Records from a data source:
-------------------------
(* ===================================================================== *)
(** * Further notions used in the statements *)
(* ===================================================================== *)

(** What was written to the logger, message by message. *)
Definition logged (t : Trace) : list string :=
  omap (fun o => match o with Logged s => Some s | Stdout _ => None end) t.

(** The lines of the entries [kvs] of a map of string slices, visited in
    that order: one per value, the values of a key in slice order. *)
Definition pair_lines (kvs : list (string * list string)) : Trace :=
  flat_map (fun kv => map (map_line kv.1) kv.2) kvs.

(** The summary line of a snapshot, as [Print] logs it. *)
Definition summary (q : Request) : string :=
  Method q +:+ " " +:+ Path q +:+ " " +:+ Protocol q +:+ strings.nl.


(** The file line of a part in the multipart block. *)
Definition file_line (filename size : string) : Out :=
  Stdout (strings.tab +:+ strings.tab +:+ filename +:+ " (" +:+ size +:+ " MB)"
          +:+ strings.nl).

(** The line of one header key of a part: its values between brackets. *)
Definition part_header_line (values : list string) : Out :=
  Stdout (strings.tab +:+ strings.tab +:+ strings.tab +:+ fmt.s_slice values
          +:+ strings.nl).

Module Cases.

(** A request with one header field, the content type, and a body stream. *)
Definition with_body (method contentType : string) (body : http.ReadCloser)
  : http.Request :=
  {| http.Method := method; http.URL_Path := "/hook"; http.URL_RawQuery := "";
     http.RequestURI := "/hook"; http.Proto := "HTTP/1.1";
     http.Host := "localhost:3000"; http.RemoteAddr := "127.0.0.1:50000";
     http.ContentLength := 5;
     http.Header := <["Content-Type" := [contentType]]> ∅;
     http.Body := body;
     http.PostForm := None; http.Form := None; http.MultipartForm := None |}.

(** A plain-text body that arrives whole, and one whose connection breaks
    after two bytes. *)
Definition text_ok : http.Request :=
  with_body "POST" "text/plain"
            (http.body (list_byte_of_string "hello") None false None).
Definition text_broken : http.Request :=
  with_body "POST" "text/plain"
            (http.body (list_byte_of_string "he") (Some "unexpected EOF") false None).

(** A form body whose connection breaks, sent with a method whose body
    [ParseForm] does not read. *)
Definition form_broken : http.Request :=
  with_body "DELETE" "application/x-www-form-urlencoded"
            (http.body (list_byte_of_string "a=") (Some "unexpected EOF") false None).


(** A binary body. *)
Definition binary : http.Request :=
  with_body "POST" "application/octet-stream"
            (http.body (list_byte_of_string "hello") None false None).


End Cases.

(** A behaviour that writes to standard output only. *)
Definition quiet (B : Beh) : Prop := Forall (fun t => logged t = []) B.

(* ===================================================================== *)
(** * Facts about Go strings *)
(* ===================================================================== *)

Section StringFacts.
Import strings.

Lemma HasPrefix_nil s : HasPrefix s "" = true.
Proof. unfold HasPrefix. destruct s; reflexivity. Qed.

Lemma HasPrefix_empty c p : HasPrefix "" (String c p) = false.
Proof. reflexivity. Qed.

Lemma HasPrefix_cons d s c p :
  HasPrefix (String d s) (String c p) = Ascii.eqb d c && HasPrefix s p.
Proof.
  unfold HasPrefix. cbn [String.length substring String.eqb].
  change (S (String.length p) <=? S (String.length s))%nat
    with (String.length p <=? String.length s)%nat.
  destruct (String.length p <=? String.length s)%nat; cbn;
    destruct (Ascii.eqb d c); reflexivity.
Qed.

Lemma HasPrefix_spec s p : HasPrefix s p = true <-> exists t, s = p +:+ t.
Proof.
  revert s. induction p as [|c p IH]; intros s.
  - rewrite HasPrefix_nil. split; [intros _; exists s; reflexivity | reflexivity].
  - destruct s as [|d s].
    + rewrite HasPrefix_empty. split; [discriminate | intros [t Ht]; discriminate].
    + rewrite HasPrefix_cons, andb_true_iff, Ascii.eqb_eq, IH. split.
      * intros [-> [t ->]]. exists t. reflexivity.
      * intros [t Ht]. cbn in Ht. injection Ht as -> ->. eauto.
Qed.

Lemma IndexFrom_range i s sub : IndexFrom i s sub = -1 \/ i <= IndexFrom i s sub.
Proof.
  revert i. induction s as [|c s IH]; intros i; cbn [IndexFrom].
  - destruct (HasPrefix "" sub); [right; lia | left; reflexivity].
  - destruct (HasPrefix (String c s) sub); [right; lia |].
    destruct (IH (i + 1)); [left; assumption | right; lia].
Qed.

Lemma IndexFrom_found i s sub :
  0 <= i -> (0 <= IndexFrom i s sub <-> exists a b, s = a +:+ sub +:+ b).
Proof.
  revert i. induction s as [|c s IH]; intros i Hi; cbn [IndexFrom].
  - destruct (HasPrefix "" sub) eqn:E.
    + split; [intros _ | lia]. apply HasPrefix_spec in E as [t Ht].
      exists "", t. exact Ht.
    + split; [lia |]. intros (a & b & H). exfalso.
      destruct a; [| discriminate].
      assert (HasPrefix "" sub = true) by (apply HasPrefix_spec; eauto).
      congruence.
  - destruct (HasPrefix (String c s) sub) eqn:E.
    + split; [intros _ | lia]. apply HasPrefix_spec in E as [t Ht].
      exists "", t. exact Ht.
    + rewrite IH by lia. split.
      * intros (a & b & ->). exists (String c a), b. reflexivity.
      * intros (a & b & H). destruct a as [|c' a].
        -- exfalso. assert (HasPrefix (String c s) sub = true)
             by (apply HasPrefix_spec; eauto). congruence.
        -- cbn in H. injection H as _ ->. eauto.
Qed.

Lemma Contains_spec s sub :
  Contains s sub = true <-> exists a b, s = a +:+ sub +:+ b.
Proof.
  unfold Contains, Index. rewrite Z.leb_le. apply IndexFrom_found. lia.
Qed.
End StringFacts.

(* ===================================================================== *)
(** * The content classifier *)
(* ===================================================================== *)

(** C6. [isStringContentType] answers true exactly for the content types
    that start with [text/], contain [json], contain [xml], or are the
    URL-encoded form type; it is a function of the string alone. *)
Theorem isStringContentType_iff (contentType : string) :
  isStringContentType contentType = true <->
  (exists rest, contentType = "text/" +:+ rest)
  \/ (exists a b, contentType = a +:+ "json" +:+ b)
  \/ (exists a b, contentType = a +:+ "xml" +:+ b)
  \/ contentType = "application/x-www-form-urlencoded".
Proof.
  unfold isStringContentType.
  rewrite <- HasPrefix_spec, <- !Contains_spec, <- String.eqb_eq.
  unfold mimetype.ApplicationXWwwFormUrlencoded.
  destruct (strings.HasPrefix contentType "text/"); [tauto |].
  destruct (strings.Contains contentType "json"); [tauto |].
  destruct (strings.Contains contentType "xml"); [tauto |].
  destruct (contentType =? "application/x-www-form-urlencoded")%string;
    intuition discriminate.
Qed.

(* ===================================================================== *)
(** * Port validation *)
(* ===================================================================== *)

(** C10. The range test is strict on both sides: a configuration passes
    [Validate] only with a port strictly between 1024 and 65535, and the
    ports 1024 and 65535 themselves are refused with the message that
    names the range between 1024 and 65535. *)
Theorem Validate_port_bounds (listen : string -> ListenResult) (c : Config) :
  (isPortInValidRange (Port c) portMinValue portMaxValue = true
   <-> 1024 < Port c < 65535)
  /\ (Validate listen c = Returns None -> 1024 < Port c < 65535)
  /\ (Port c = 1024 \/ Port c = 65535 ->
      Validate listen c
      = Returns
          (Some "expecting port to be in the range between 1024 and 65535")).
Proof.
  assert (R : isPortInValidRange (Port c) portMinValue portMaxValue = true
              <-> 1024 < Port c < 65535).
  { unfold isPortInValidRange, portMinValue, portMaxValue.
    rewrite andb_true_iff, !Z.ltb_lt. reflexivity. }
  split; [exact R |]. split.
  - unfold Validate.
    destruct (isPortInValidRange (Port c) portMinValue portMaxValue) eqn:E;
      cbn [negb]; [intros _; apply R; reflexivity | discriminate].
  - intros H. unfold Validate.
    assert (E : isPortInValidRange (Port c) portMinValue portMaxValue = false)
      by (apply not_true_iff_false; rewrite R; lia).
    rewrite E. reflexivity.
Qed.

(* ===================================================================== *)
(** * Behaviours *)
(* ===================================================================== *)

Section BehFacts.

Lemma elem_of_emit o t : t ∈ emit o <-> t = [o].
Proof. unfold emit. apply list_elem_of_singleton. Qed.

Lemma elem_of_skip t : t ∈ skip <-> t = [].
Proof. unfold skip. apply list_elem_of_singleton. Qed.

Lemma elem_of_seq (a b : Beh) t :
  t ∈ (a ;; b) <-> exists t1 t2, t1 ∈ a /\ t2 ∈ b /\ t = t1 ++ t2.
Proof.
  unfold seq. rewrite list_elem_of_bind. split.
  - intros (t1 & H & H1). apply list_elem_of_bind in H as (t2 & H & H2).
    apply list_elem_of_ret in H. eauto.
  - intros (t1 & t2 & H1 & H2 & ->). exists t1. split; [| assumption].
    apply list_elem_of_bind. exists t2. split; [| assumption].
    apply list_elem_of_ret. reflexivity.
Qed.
-------------------------
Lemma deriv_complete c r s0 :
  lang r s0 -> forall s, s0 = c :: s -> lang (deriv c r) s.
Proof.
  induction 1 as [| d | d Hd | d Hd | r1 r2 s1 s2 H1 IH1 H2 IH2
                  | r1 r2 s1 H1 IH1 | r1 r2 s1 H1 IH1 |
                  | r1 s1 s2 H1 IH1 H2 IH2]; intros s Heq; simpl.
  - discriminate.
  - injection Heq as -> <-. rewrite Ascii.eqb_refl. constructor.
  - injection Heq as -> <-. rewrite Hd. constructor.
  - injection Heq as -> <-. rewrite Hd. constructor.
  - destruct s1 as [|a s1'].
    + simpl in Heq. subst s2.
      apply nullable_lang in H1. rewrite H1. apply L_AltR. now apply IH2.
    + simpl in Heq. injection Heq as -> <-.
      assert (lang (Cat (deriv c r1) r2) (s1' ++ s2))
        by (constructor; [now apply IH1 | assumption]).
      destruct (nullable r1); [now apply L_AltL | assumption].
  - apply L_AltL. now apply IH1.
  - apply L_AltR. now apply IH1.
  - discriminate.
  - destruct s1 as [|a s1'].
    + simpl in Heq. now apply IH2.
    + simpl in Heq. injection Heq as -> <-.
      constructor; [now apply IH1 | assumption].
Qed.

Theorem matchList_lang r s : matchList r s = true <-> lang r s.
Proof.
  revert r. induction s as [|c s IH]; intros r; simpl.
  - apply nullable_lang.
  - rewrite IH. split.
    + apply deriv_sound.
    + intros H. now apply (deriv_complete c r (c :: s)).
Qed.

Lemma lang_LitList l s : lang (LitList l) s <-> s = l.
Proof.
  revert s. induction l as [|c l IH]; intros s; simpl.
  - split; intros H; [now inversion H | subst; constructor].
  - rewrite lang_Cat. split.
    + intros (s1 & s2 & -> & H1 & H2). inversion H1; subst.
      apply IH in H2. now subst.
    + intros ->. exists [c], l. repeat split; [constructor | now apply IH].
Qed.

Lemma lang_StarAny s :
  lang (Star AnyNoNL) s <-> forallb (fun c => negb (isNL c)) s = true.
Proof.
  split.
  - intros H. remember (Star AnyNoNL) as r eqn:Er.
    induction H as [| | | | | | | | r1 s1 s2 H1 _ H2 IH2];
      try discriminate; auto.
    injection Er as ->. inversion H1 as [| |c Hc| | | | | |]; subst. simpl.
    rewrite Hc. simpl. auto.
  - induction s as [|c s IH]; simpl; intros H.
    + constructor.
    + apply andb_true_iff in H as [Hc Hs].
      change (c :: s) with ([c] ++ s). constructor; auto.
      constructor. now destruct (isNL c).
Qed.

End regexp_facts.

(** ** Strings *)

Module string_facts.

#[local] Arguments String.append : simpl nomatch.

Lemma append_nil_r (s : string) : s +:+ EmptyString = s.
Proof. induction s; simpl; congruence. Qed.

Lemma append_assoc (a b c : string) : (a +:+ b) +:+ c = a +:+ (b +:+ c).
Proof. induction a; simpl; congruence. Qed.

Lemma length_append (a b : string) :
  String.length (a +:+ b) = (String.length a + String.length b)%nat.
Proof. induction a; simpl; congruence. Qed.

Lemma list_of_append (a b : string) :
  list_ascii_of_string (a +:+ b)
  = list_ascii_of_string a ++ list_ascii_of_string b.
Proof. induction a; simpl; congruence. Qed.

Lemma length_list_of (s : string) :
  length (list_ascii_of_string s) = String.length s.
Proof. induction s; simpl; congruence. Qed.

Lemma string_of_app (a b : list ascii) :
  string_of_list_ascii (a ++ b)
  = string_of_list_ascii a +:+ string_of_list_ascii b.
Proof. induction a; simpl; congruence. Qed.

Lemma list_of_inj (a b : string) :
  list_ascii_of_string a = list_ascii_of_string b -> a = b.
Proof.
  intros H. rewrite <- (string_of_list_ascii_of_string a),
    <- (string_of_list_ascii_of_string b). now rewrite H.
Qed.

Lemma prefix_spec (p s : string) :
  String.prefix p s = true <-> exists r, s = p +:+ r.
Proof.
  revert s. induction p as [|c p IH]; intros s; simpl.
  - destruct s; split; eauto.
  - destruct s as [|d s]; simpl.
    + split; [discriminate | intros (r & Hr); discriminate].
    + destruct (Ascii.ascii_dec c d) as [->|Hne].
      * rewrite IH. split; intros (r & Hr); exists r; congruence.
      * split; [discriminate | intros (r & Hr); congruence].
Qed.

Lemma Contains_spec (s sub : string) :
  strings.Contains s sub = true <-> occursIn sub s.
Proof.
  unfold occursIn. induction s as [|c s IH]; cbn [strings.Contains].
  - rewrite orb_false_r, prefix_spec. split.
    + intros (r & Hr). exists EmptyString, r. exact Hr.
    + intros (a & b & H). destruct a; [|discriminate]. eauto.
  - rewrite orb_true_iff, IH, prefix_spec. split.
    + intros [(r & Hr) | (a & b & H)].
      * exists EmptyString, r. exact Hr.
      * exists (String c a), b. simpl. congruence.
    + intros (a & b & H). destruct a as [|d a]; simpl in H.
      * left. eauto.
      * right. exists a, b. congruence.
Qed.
-------------------------
Task details: Among the lines above, count those containing the word "left" and give nothing but the result.

Response to this task: 3